You two seem to be talking past each other.

All versions less than 3.7.10 (I assume that's what aCOSwt means by the "<" symbol) available under sys-kernel/gentoo-sources (assuming you have sync'd portage lately) today are safe.  The version 3.7.10 no longer has keywords for the most common arches (amd64, x86).  3.7.10 is vulnerable and will be removed altogether as soon as the less common arches get around to stabilizing 3.8.13.  This has been documented in Bug 469854.

If you run amd64 or x86, whether stable or ~arch, you are safe to use any keyworded version of sys-kernel/gentoo-sources, since the only remaining affected version is no longer available for your arch.  If you decide to unmask it despite being keyword-masked, then you risk trouble.
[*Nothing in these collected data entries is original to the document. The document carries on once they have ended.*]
(** * Leave and attendance request service: a shallow embedding

    This development embeds [my-app/app/main.py] (the HTTP handlers of the
    vacation and attendance demo) and proves properties of its handlers.

    Conventions of the embedding:
    - a Python [str] is a [string] of 8-bit characters, exact for ASCII
      text; the digits of the date format are the ASCII digits; a JSON
      value decoded by [json.loads] is a [json]; Python [int]s are [Z];
    - the dicts that the service itself builds (users of the seed, leave
      requests, attendance corrections) are Rocq records; the fields that
      the handlers copy from the request payload keep the type [json],
      because the code stores whatever value the payload carries;
    - an uncaught Python exception is the [Raise] branch of [result];
    - the data file is explicit state, threaded through the monad [M]; the
      lock around each file access is not modelled, the handlers run one
      at a time;
    - the clock ([datetime.utcnow]) is an input of the handlers. *)

From Stdlib Require Import ZArith String Ascii List Floats Lia Bool.
From stdpp Require Import gmap strings list fin_maps.

Local Open Scope string_scope.
Local Open Scope Z_scope.

(** ** JSON values and Python truthiness *)

#[local] Unset Elimination Schemes.
Inductive json : Type :=
  | JNull
  | JBool (b : bool)
  | JInt (n : Z)
  | JFloat (x : float)
  | JStr (s : string)
  | JList (items : list json)
  | JDict (fields : gmap string json).
#[local] Set Elimination Schemes.

(** [bool(v)] for a decoded JSON value: [None], [False], zero, the empty
    string, the empty list and the empty dict are falsy. *)
Definition truthy (v : json) : bool :=
  match v with
  | JNull => false
  | JBool b => b
  | JInt n => negb (n =? 0)
  | JFloat x => negb (PrimFloat.eqb x 0%float)
  | JStr s => negb (String.eqb s "")
  | JList l => match l with [] => false | _ :: _ => true end
  | JDict m => negb (bool_decide (m = ∅))
  end.

(** Truthiness of a Python [str]. *)
Definition nonempty (s : string) : bool := negb (String.eqb s "").

(** ** Exceptions and results *)

Inductive exn : Type :=
  | ValueError
  | TypeError
  | KeyError
  | AttributeError
  | FileNotFoundError
  | UnicodeDecodeError
  | JSONDecodeError.

Inductive result (A : Type) : Type :=
  | Ok (a : A)
  | Raise (e : exn).
Arguments Ok {A} a.
Arguments Raise {A} e.

(** ** Calendar dates: [datetime.date] and [strptime(value, "%Y-%m-%d")] *)

Module Date.

Record date : Type := mkdate { year : Z; month : Z; day : Z }.

Definition _is_leap (y : Z) : bool :=
  (y mod 4 =? 0) && (negb (y mod 100 =? 0) || (y mod 400 =? 0)).

Definition _DAYS_IN_MONTH (m : Z) : Z :=
  match m with
  | 1 => 31 | 2 => 28 | 3 => 31 | 4 => 30 | 5 => 31 | 6 => 30
  | 7 => 31 | 8 => 31 | 9 => 30 | 10 => 31 | 11 => 30 | 12 => 31
  | _ => -1
  end.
3.7.10 is not safe on any architecture.  All other gentoo-sources kernels are safe.  To be super clear, as of the time of this writing, that includes 3.0.75-3.0.78, 3.2.45, 3.4.42-3.4.45, 3.8.9-3.8.13, 3.9.0-3.9.2.

----------

## Hu

 *kurly wrote:*   

> All versions less than 3.7.10 (I assume that's what aCOSwt means by the "<" symbol) available under sys-kernel/gentoo-sources (assuming you have sync'd portage lately) today are safe.  The version 3.7.10 no longer has keywords for the most common arches (amd64, x86).  3.7.10 is vulnerable and will be removed altogether as soon as the less common arches get around to stabilizing 3.8.13.  This has been documented in Bug 469854.
> 
> If you run amd64 or x86, whether stable or ~arch, you are safe to use any keyworded version of sys-kernel/gentoo-sources, since the only remaining affected version is no longer available for your arch.  If you decide to unmask it despite being keyword-masked, then you risk trouble.
> 
> 3.7.10 is not safe on any architecture.  All other gentoo-sources kernels are safe.  To be super clear, as of the time of this writing, that includes 3.0.75-3.0.78, 3.2.45, 3.4.42-3.4.45, 3.8.9-3.8.13, 3.9.0-3.9.2.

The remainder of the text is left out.